The Windows Phone Marketplace provides the one place where developers can make their applications available for purchase by consumers.
Another troubling issue is that Microsoft said nothing at Mix10 about native-code development. Many mobile developers use C or C++ for their efficiency and performance, and have existing libraries in those languages. There have been hints that native-code deployment will be possible subject to special consent from Microsoft, but whether that will be possible for general development is not yet clear.
In addition, as The Reg reported last month, the Windows Phone 7 series is a new platform, and existing Windows Mobile applications will not run on it.
Microsoft has also announced the release candidate for Silverlight 4, and updated tools for general Silverlight development. These are available here. ®
COMMENTS
I'm not laughing...
As someone who's used the "it's the user who's in control" argument in support of WinMo over the iPhone in recent years, I'm finding it damn near impossible to conjur up any level of interest in upgrading to a WM7 phone when my current WM6.1 device decides to call it a day - jumping ship to HMS Android is looking more and more like the only upgrade path open to me...
"As for the free dev tools, why now? it wasn't so long ago that Microsoft provided free dev tools for Windows Mobile then withdrew them."
Indeed, I was rather annoyed that MS didn't provide any free dev tools for WM5/6, given that it was only with the release of WM5 devices that the hardware capabilities interested me sufficiently to want to put in the time and effort to learn how to write WM apps - back in the days of candybar WM phones and the EVC++ toolkit, I never got any further than Hello World... And now the free tools make a return just as all that was good about WM5/6 is thrown out the window - bah :-/
There's fantastic reason for the owner to own their device
"Making it incredibly easy to get root access is NOT a good thing. These days Smartphones are tiny computers"

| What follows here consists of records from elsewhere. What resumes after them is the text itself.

(* ===== verification/PoiServo.v ===== *)
(** * Envelope bounds: [src/envelope/poi_servo.rs], [src/envelope/bounds.rs]
    and the per-tick inputs of [src/envelope/inputs.rs]

    [Module PoiServo] is the integrator on the measured POI headroom,
    [for_tick] the choice between it and the battery-only law.  The flow at the
    POI is positive for import, the battery's output positive for discharge. *)

From Stdlib Require Import ZArith Lia QArith Qabs Qminmax Lqa.
From S2P Require Import Prelude F64 Binary64 Exact.
Local Open Scope Z_scope.

Record EnvelopeConfig (F : Type) := mkConfig {
  ramp_rate_per_sec : F;
  hysteresis_margin : F;
  hysteresis_dwell : Z;              (* [Duration], ns *)
}.
Arguments mkConfig {F}.
Arguments ramp_rate_per_sec {F}.
Arguments hysteresis_margin {F}.
Arguments hysteresis_dwell {F}.

Record EnvelopeTick (F : Type) := mkTick {
  import_limit : option F;
  export_limit : option F;
  active_power : F;
  requested_setpoint : F;
  poi_active_power : option F;
  poi_fresh : bool;
  hold_approach : bool;
  power_min : F;
  power_max : F;
  dt : Z;
}.
Arguments mkTick {F}.
Arguments import_limit {F}.
Arguments export_limit {F}.
Arguments active_power {F}.
Arguments requested_setpoint {F}.
Arguments poi_active_power {F}.
Arguments poi_fresh {F}.
Arguments hold_approach {F}.
Arguments power_min {F}.
Arguments power_max {F}.
Arguments dt {F}.

Record Bounds (F : Type) := mkBounds {
  ceiling : F;
  floor : F;
  headroom_export : F;
  headroom_import : F;
  jumped : bool;
}.
Arguments mkBounds {F}.
Arguments ceiling {F}.
Arguments floor {F}.
Arguments headroom_export {F}.
Arguments headroom_import {F}.
Arguments jumped {F}.

Section Servo.
Context {F : Type} `{Float F} `{!FloatInf F}.
Local Open Scope flt_scope.

(** 0.1 and 0.3 per second. *)
Definition APPROACH_GAIN_PER_SEC : F := lit 1 10.
Definition VIOLATION_GAIN_PER_SEC : F := lit 3 10.

Record Limit := mkLimit { now : option F; prev : option F }.

Definition headroom (signed_poi : F) (limit : option F) : F :=
  match limit with None => f_infinity | Some l => signed_poi + l end.

Definition jump (signed_poi : F) (limit : Limit) (headroom : F) : F :=
  let before := match prev limit with None => f_infinity | Some p => signed_poi + p end in
  f_max (f_min before (of_Z 0) - f_min headroom (of_Z 0)) (of_Z 0).

Definition step (signed_poi : F) (limit : Limit) (headroom opposite : F) (dt : Z) : F :=
  match now limit with
  | None => f_infinity
  | Some _ =>
      let jump := jump signed_poi limit headroom in
      let measured := headroom + jump in
      let rate :=
        if measured >=? of_Z 0 then APPROACH_GAIN_PER_SEC * measured
        else
          let excess := - measured in
          - f_max (f_min (VIOLATION_GAIN_PER_SEC * excess)
                     (APPROACH_GAIN_PER_SEC * opposite))
              (APPROACH_GAIN_PER_SEC * excess) in
      rate * as_secs dt - jump
  end.

Definition bounds (u p_poi : F) (import export : Limit) (dt : Z) : Bounds F :=
  let headroom_export := headroom p_poi (now export) in
  let headroom_import := headroom (- p_poi) (now import) in
  let up := step p_poi export headroom_export headroom_import dt in
  let down := step (- p_poi) import headroom_import headroom_export dt in
  let export_jumped := jump p_poi export headroom_export >? of_Z 0 in
  let import_jumped := jump (- p_poi) import headroom_import >? of_Z 0 in
  let ceiling := u + up in
  let floor := u - down in
  let '(ceiling, floor) :=
    if floor >? ceiling then
      if import_jumped && negb export_jumped then (floor, floor) else (ceiling, ceiling)
    else (ceiling, floor) in
  mkBounds ceiling floor headroom_export headroom_import (export_jumped || import_jumped).

Definition for_tick (u : F) (prev_limits : option F * option F) (t : EnvelopeTick F) : Bounds F :=
  match poi_active_power t with
  | Some p_poi =>
      let dt := if poi_fresh t then dt t else 0%Z in
      let import := mkLimit (import_limit t) prev_limits.1 in
      let export := mkLimit (export_limit t) prev_limits.2 in
      let b := bounds u p_poi import export dt in
      if hold_approach t then
        let ceiling := if u >=? of_Z 0 then f_min (ceiling b) u else ceiling b in
        let floor := if u >=? of_Z 0 then floor b else f_max (floor b) u in
        mkBounds ceiling (f_min floor ceiling) (headroom_export b) (headroom_import b) (jumped b)
      else b
  | None =>
      let ceiling := match export_limit t with Some e => e | None => f_infinity end in
      let floor := match import_limit t with Some i => - i | None => - f_infinity end in
      mkBounds ceiling floor (ceiling - active_power t) (active_power t - floor) false
  end.
End Servo.
Arguments Limit : clear implicits.

(** ** Laws that hold on every float type *)

Section Laws.
Context {F : Type} `{FloatOrd F} `{!FloatInf F}.

(** The servo's bounds are never crossed. *)
Lemma bounds_ordered (u p_poi : F) import export dt :
  f_ltb (ceiling (bounds u p_poi import export dt)) (floor (bounds u p_poi import export dt))
    = false.
Proof.
  unfold bounds. destruct (f_ltb (_ + step p_poi _ _ _ _)%F _) eqn:Hx.
  - destruct (_ && _); simpl; apply ltb_irrefl.
  - exact Hx.
Qed.

Lemma hold_approach_caps (u : F) prev_limits t p :
  poi_active_power t = Some p → hold_approach t = true → f_leb (of_Z 0) u = true →
  f_leb (ceiling (for_tick u prev_limits t)) u = true.
Proof.
  intros Hp Hh Hu. unfold for_tick. rewrite Hp, Hh, Hu. simpl.
  apply min_le_r. by eapply leb_nan_r.
Qed.

(** On a re-used reading (no elapsed time) only a jump moves a bound. *)
Lemma for_tick_headrooms (u : F) prev_limits t p :
  poi_active_power t = Some p →
  headroom_export (for_tick u prev_limits t) = headroom p (export_limit t) ∧
  headroom_import (for_tick u prev_limits t) = headroom (f_opp p) (import_limit t).
Proof.
  intros Hp. unfold for_tick. rewrite Hp.
  destruct (hold_approach t); simpl; unfold bounds; simpl;
    destruct (f_ltb _ _); try done; by destruct (_ && _).
Qed.
End Laws.

(** ** The servo without rounding

    [inf] stands for [f64::INFINITY]; with both limits known it plays no part. *)

Section Exact.
Variable inf : Q.
#[local] Instance Q_inf : FloatInf Q := inf.
Local Open Scope Q_scope.

Lemma Q_max_cases (x y : Q) :
  (f_max x y = x ∧ y <= x) ∨ (f_max x y = y ∧ x <= y).
Proof.
  unfold f_max, f_nan. simpl. rewrite Qle_bool_refl. simpl.
  destruct (Qltb x y) eqn:Hxy; [right|left]; (split; [done|]).
  - apply Qltb_true in Hxy. lra.
  - by apply Qltb_false in Hxy.
Qed.

Lemma Q_min_cases (x y : Q) :
  (f_min x y = x ∧ x <= y) ∨ (f_min x y = y ∧ y <= x).
Proof.
  unfold f_min, f_nan. simpl. rewrite Qle_bool_refl. simpl.
  destruct (Qltb y x) eqn:Hxy; [right|left]; (split; [done|]).
  - apply Qltb_true in Hxy. lra.
  - by apply Qltb_false in Hxy.
Qed.

Lemma Q_as_secs (ns : Z) :
  (0 <= ns <= 10 * 1000000000)%Z → 0 <= (as_secs ns : Q) <= 10.
Proof.
  intros Hns. unfold as_secs. simpl.
  assert ((inject_Z (ns / 1000000000) + inject_Z (ns mod 1000000000) / inject_Z 1000000000)
    == inject_Z ns / inject_Z 1000000000) as ->.
  { rewrite (Z_div_mod_eq_full ns 1000000000) at 3. rewrite inject_Z_plus, inject_Z_mult.
    field. }
  destruct Hns as [H0 H1]. rewrite Zle_Qle in H0, H1. rewrite inject_Z_mult in H1.
  change (inject_Z 0) with 0 in H0. change (inject_Z 10) with 10 in H1.
  split; [apply Qle_shift_div_l|apply Qle_shift_div_r]; [done|lra|done|done].
Qed.

(** Split a [jump] on what its [min]s and [max] select. *)
Ltac jump_cases s p l :=
  change (of_Z 0) with 0; change f_add with Qplus in *; change f_sub with Qminus in *;
  destruct (Q_min_cases (s + p) 0) as [[E1 H1]|[E1 H1]],
    (Q_min_cases (s + l) 0) as [[E2 H2]|[E2 H2]]; rewrite E1, E2;
  match goal with |- context [f_max ?x 0] =>
    destruct (Q_max_cases x 0) as [[E3 H3]|[E3 H3]]; rewrite E3 end.

(** A limit that was met before: a tick moves the output by no more than the
    headroom there is now, a violation the tightening created included. *)
Lemma step_within_headroom (s : Q) (p : Q) l opposite dt :
  (0 <= dt <= 10 * 1000000000)%Z → 0 <= s + p →
  step s (mkLimit (Some l) (Some p)) (headroom s (Some l)) opposite dt <= s + l.
Proof.
  intros Hdt%Q_as_secs Hp. unfold step, headroom, jump. cbn [now prev].
  set (secs := as_secs dt) in *. clearbody secs.
  jump_cases s p l.
  all: match goal with |- context [f_leb 0 ?m] =>
         destruct (f_leb 0 m) eqn:Hm; [apply Qle_bool_iff in Hm|apply Qle_bool_false in Hm] end.
  all: unfold APPROACH_GAIN_PER_SEC, lit; simpl; change (inject_Z 1 / inject_Z 10) with (1 # 10).
  all: try nra.
Qed.

(** Within both limits the servo never asks to back off. *)
Lemma step_nonneg (s p l opposite : Q) dt :
  (0 <= dt <= 10 * 1000000000)%Z → 0 <= s + p → 0 <= s + l →
  0 <= step s (mkLimit (Some l) (Some p)) (headroom s (Some l)) opposite dt.
Proof.
  intros Hdt%Q_as_secs Hp Hl. unfold step, headroom, jump. cbn [now prev].
  set (secs := as_secs dt) in *. clearbody secs.
  jump_cases s p l.
  all: match goal with |- context [f_leb 0 ?m] =>
         destruct (f_leb 0 m) eqn:Hm; [apply Qle_bool_iff in Hm|apply Qle_bool_false in Hm] end.
  all: unfold APPROACH_GAIN_PER_SEC, lit; simpl; change (inject_Z 1 / inject_Z 10) with (1 # 10).
  all: try nra.
Qed.

(** A limit that is met now has not jumped. *)
Lemma met_not_jumped (s p l : Q) :
  0 <= s + p → 0 <= s + l →
  Qltb 0 (jump s (mkLimit (Some l) (Some p)) (headroom s (Some l))) = false.
Proof.
  intros Hp Hl. apply Qltb_false. unfold jump, headroom. cbn [prev].
  jump_cases s p l; lra.
Qed.

(** A limit that was met and no longer is has. *)
Lemma unmet_jumped (s p l : Q) :
  0 <= s + p → s + l < 0 →
  Qltb 0 (jump s (mkLimit (Some l) (Some p)) (headroom s (Some l))) = true.
Proof.
  intros Hp Hl. apply Qltb_true. unfold jump, headroom. cbn [prev].
  jump_cases s p l; lra.
Qed.
End Exact.

Section OneStep.
Variable inf : Q.
Local Open Scope Q_scope.

(** C4: one tick of the servo, in exact rational arithmetic,
    on a fresh reading that met both limits as they were on the previous tick, at
    most 10 s after it and with the site load unchanged. Whatever output [v] inside
    the tick's bounds the battery moves to from [u], the POI ends within the export
    limit, a tightening of it on this very tick included, provided the import limit
    is not violated by the reading; and symmetrically for import. So from a POI
    inside its limits an approach never overshoots, and a limit tightened on this
    tick is met in one step. A POI that was already past a limit comes back over
    several ticks instead (see [violation_fades]). *)
Theorem servo_keeps_poi_inside (u p e pe i pi v : Q) (dt : Z) :
  (0 <= dt <= 10 * 1000000000)%Z →
  0 <= p + pe → 0 <= - p + pi →
  let b := @bounds Q Q_Float inf u p (mkLimit (Some i) (Some pi)) (mkLimit (Some e) (Some pe)) dt in
  floor b <= v <= ceiling b →
  let p' := p - (v - u) in
  (0 <= - p + i → 0 <= p' + e) ∧ (0 <= p + e → 0 <= - p' + i).
Proof.
  intros Hdt Hpe Hpi b Hv p'.
  pose proof (step_within_headroom inf p pe e (- p + i) dt Hdt Hpe) as Hup.
  pose proof (step_within_headroom inf (- p) pi i (p + e) dt Hdt Hpi) as Hdown.
  pose proof (λ H, step_nonneg inf p pe e (- p + i) dt Hdt Hpe H) as Hup0.
  pose proof (λ H, step_nonneg inf (- p) pi i (p + e) dt Hdt Hpi H) as Hdown0.
  pose proof (met_not_jumped inf p pe e Hpe) as Hej.
  pose proof (met_not_jumped inf (- p) pi i Hpi) as Hij.
  pose proof (unmet_jumped inf (- p) pi i Hpi) as Hiu.
  unfold bounds in b; cbn [now prev f_opp f_ltb Q_Float] in b.
  change (@headroom Q Q_Float inf p (Some e)) with (p + e) in *.
  change (@headroom Q Q_Float inf (- p) (Some i)) with (- p + i) in *.
  change (of_Z 0) with 0 in b. cbn [f_add f_sub Q_Float] in b.
  set (up := step p _ _ _ _) in *. set (down := step (- p) _ _ _ _) in *.
  set (ej := Qltb 0 (jump p _ _)) in *. set (ij := Qltb 0 (jump (- p) _ _)) in *.
  clearbody up down ej ij. unfold b in Hv; clear b.
  destruct (Qltb (u + up) (u - down)) eqn:Hx;
    [apply Qltb_true in Hx|apply Qltb_false in Hx]; cbn [ceiling floor] in Hv.
  - split; intros Hok.
    + rewrite (Hij Hok) in Hv. simpl in Hv. unfold p'. lra.
    + rewrite (Hej Hok), andb_true_r in Hv. specialize (Hup0 Hok).
      destruct ij; simpl in Hv; [unfold p'; lra|].
      destruct (Qlt_le_dec (- p + i) 0) as [Hbad|Hgood].
      * by specialize (Hiu Hbad).
      * specialize (Hdown0 Hgood). lra.
  - split; intros _; unfold p'; lra.
Qed.
End OneStep.

Lemma servo_keeps_poi_inside_witness :
  (0 <= -40 - (100.5 - 100) + 45)%Q ∧ (0 <= - (-40 - (100.5 - 100)) + 200)%Q.
Proof.
  destruct (servo_keeps_poi_inside 1000000 100 (-40) 50 45 250 200 100.5 1000000000)
    as [Hexport Himport].
  - done.
  - by apply Qle_bool_iff.
  - by apply Qle_bool_iff.
  - split; apply Qle_bool_iff; by vm_compute.
  - split; [apply Hexport|apply Himport]; by apply Qle_bool_iff.
Defined.

(** The servo on [f64]: 5 W of export headroom raise the ceiling by 0.5 W in a
    second; a tightening by 30 W takes off 25 W, the violation it creates. *)
Example servo_f64 :
  ceiling (bounds (of_Z 100 : f64) (of_Z (-40)) (mkLimit (Some (of_Z 200)) (Some (of_Z 200)))
    (mkLimit (Some (of_Z 45)) (Some (of_Z 45))) 1000000000) = lit 1005 10 ∧
  ceiling (bounds (of_Z 100 : f64) (of_Z (-40)) (mkLimit (Some (of_Z 200)) (Some (of_Z 200)))
    (mkLimit (Some (of_Z 15)) (Some (of_Z 45))) 1000000000) = of_Z 75.
Proof. split; by vm_compute. Qed.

These days PCs are mini computers...
Seriously, if I buy a device, I want it to be *my* device. This whole idea of whoever happened to make the device maintaining control over what I can and can't do with it petrifies me almost as much as the idea that this model appears to be generally accepted as the right norm.
Did you read it?
I'm sure you read the article before posting and of course noted:
"The three tools Redmond is offering are Visual Studio 2010, including a free Express version as well as an add-in for the full IDE, Expression Blend 4.0 for designers, and XNA Game Studio 4.0"
In other words, MS are giving away an express version of VS2010, as well as EB4 and XNA, that is 2 commercial packages and an express. MS have offered express versions (free) of c++, c#, web developer etc. for a very long time, and for a mobile you really don't require the full bells and whistles version of VS2010 anyhow, you pick your programming language (silverlight, design through EB4/VS2010E) and off you go.
Of course, if you're a student via Dreamspark you can get the full version of VS as well as develop xbox games for free, and a whole host of other neat software (including server 2008 R1). So, which part of free went over your head?
As for x-code, don't even get me started on that travesty of an "ide", I'd rather be a victim in Saw 7 than use that pile of junk.